The most recent public battle, which is still being waged in the form of a lawsuit due to Obamacare and HHS directives, involves the issue of mandated “free” contraceptive devices for everyone, including those who oppose such on the basis of religious views.

How did the HHS Secretary gain such control?

HHS Mentioned 3,000 Times in 2700 Pages of Obamacare

References to the HHS Secretary appear over 3,000 times in the 2700 page Obamacare legislation.

Former HHS Secretary Leavitt said “It puts more power than is prudent in the hands of one person, and it is not an answer to our current health care crisis”.

Also from the Hudson report comes this tidbit about Obamacare.

Incredibly, the bill’s powers are not limited to the broad macroeconomic issues described above. They also regulate a wide range of medical areas in minute detail, extending their reach even to one of the most personal arenas: the dentist’s chair. Section 4102 of the ACA, for example, states: “The secretary shall develop oral healthcare components that shall include tooth-level surveillance.” As Secretary Leavitt describes it, the mandate for tooth-level surveillance would  require “a clinical examination in which an examiner looks at each dental surface, on each tooth in the mouth.”

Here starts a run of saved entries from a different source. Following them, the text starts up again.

Definition rcu_destroy : M rcu rcu_error :=
  let! mc := mach in
  (if mc_init_done mc then rcu_destroy_test_mach else ret tt) ;;;
  ret RCU_E_OK.

(** ** The plain text report *)

(** A loop with an index: [RCU_FOR_EACH_ENTRY_WITH_CURSOR_INDEX].  The index, an
    [int], is a number here: it counts the entries of one list. *)
Definition each_index (h : loc) (body : Z -> loc -> printer) : printer :=
  fun s =>
    match RCU_FOR_EACH_ENTRY (R := unit) (fun x => st_node x.1.1) h (fun c =>
            let! i := gets snd in
            zoom fst (fun a x => (a, x.2)) (body i c) ;;;
            modify (fun x => (x.1, x.2 + 1)) ;;;
            ret (inr c)) (s, 0)
    with
    | Ret _ (s', _) => Ret tt s'
    | UB => UB
    end.


Definition rcu_get_stat_str (stat : run_stat) : string :=
  match stat with
  | RCU_RUN_STAT_NOTTESTED => "Ignored"
  | RCU_RUN_STAT_TEST_SUCC => "Passed"
  | RCU_RUN_STAT_TEST_FAILED => "Failed"
  end.

Definition RCU_PLAINTEXT_LINE_WIDTH : nat := 80.
Definition RCU_LINE_MARKER_1 : string := "========================================".
Definition RCU_VERSION_STRING : string := "1.0".

Definition rcu_print_char (ch : string) (nr_chars : nat) : printer :=
  foldM (fun _ _ => print ch) (seq 0 nr_chars) tt.
Definition rcu_indent (nr_spaces : nat) : printer := foldM (fun _ _ => print " ") (seq 0 nr_spaces) tt.

(** The text of [ctime] without its line feed; the buffer has 32 bytes, and
    [ctime] writes 26. *)
Definition rcu_get_timestamp (ctime : string) : string := String.substring 0 (String.length ctime - 1) ctime.
(* ===== verification/RcDb.v ===== *)
(** * RcDb: the well-formed test database of rcunit

    When a heap of list nodes and objects is a test database, and what the steps
    of the framework on objects, lists and failure records do to it. *)

From stdpp Require Import pretty.
From S2P Require Import Prelude RcList RcUnit.
Open Scope list_scope.
Open Scope Z_scope.

(** ** The database *)

(** The heads of failure lists. *)
Definition is_fails (h : loc) : bool :=
  match h with AssertList | ModFails _ | FuncFails _ => true | _ => false end.

(** The entries a list may have. *)
Definition typed (h x : loc) : Prop :=
  match h, x with
  | RegList, RegLink _ | ModList _, ModLink _ | FuncList _, FuncLink _
  | AssertList, FailLink _ | ModFails _, FailLink _ | FuncFails _, FailLink _ => True
  | _, _ => False
  end.

Definition name_ok (t : rcu_test) : Prop := (String.length (t_name t) < RCU_TEST_FUNCTION_NAME_LENGTH)%nat.

Abbreviation lists := (gmap loc (list loc)).

(** The object of an entry is allocated and its own lists are initialised; only
    the default module and registry have the reserved names. *)
Definition live (s : rcu) (hs : lists) (x : loc) : Prop :=
  match x with
  | RegLink r =>
      (exists x, st_reg s !! r = Some x /\ (r_name x = RCU_DEFAULT_REGISTRY_NAME <-> r = DEF_REG)) /\
      is_Some (hs !! ModList r)
  | ModLink m =>
      (exists x, st_mod s !! m = Some x /\ (m_name x = RCU_DEFAULT_MODULE_NAME <-> m = DEF_MOD)) /\
      is_Some (hs !! FuncList m) /\ is_Some (hs !! ModFails m)
  | FuncLink f => (exists t, st_test s !! f = Some t /\ name_ok t) /\ is_Some (hs !! FuncFails f)
  | FailLink k => is_Some (st_fail s !! k)
  | _ => False
  end.

Definition node_id (x : loc) : ident :=
  match x with
  | RegList | AssertList => 1
  | RegLink i | ModList i | ModLink i | FuncList i | ModFails i | FuncLink i | FuncFails i | FailLink i => i
  end.

Record db (s : rcu) (hs : lists) : Prop := {
  db_rings : rings (st_node s) hs;
  db_regs : is_Some (hs !! RegList);
  db_asserts : is_Some (hs !! AssertList);
  db_typed : forall h l x, hs !! h = Some l -> x ∈ l -> typed h x;
  db_live : forall h l x, hs !! h = Some l -> x ∈ l -> live s hs x;
  db_fresh : forall x, is_Some (st_node s !! x) -> (node_id x < st_fresh s)%positive
}.

(** The database [hs0], with whatever failure records. *)
Record agree (hs0 hs : lists) : Prop := {
  agree_lists : forall h, is_fails h = false -> hs !! h = hs0 !! h;
  agree_dom : forall h, is_Some (hs !! h) <-> is_Some (hs0 !! h)
}.
Definition holds (hs0 : lists) (s : rcu) : Prop := exists hs, db s hs /\ agree hs0 hs.

Lemma agree_refl hs : agree hs hs.
Proof. by split. Qed.

Lemma agree_trans hs1 hs2 hs3 : agree hs1 hs2 -> agree hs2 hs3 -> agree hs1 hs3.
Proof. intros [A1 D1] [A2 D2]. split; intros; [rewrite A2, A1 by done; done|rewrite D2; apply D1]. Qed.

Lemma agree_insert hs h l : is_fails h = true -> is_Some (hs !! h) -> agree hs (<[h := l]> hs).
Proof.
  intros Hf Hs. split.
  - intros h' Hh'. rewrite lookup_insert_ne; [done|]. intros ->. congruence.
  - intros h'. destruct (decide (h = h')) as [->|]; [by rewrite lookup_insert_eq|by rewrite lookup_insert_ne].
Qed.

Lemma db_holds s hs : db s hs -> holds hs s.
Proof. intros. exists hs. split; [done|apply agree_refl]. Qed.

(** The objects of [s] are still allocated in [s']. *)
Record keeps (s s' : rcu) : Prop := {
  kp_reg : forall r x, st_reg s !! r = Some x -> exists x', st_reg s' !! r = Some x' /\ r_name x' = r_name x;
  kp_mod : forall m x, st_mod s !! m = Some x -> exists x', st_mod s' !! m = Some x' /\ m_name x' = m_name x;
  kp_test : forall f t, st_test s !! f = Some t -> name_ok t -> exists t', st_test s' !! f = Some t' /\ name_ok t';
  kp_fail : forall k, is_Some (st_fail s !! k) -> is_Some (st_fail s' !! k)
}.

Lemma live_mono s s' hs hs' x :
  keeps s s' -> (forall h, is_Some (hs !! h) -> is_Some (hs' !! h)) -> live s hs x -> live s' hs' x.
Proof.
  intros [R Mo T F] Hh. destruct x; cbn; try done.
  - intros [(x&(x'&?&E)%R&?) ?]. split; [|auto]. exists x'. by rewrite E.
  - intros ((x&(x'&?&E)%Mo&?)&?&?). split_and!; [|auto..]. exists x'. by rewrite E.
  - intros [(t&?&?) ?]. split; [by eapply T|auto].
  - apply F.
Qed.

(** Two states with the same lists and the same allocated objects. *)
Record same_shape (s s' : rcu) : Prop := {
  ss_keeps : keeps s s';
  ss_node : st_node s' = st_node s;
  ss_fresh : st_fresh s' = st_fresh s
}.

In the real world we call this micro-managing.

In DC world of Obamacare, this is just business as usual.

Doctors Believe Obamacare is Negative for Patients

A recent survey indicated that 60% of physicians surveyed said Obamacare would have a NEGATIVE impact on patient health care . . . and these are the folks on the front line of health care delivery. Another survey of new physicians found 57% were pessimistic about the future of health care and 34% feel that way specifically because of Obamacare.

And then there is the concern about the economic impact of Obamacare.

From the economic perspective, doctors’ top concern raised by the Obama health care law is in the area of reimbursement rates. The reimbursement question usually centers on the Sustainable Growth Rate (SGR). The proposed cut in reimbursements would hit doctors hard, imposing initial cuts of over twenty percent

I wonder how many in the general population would be willing to take a 20% pay cut in order to advance the noble cause of “health care for everyone”?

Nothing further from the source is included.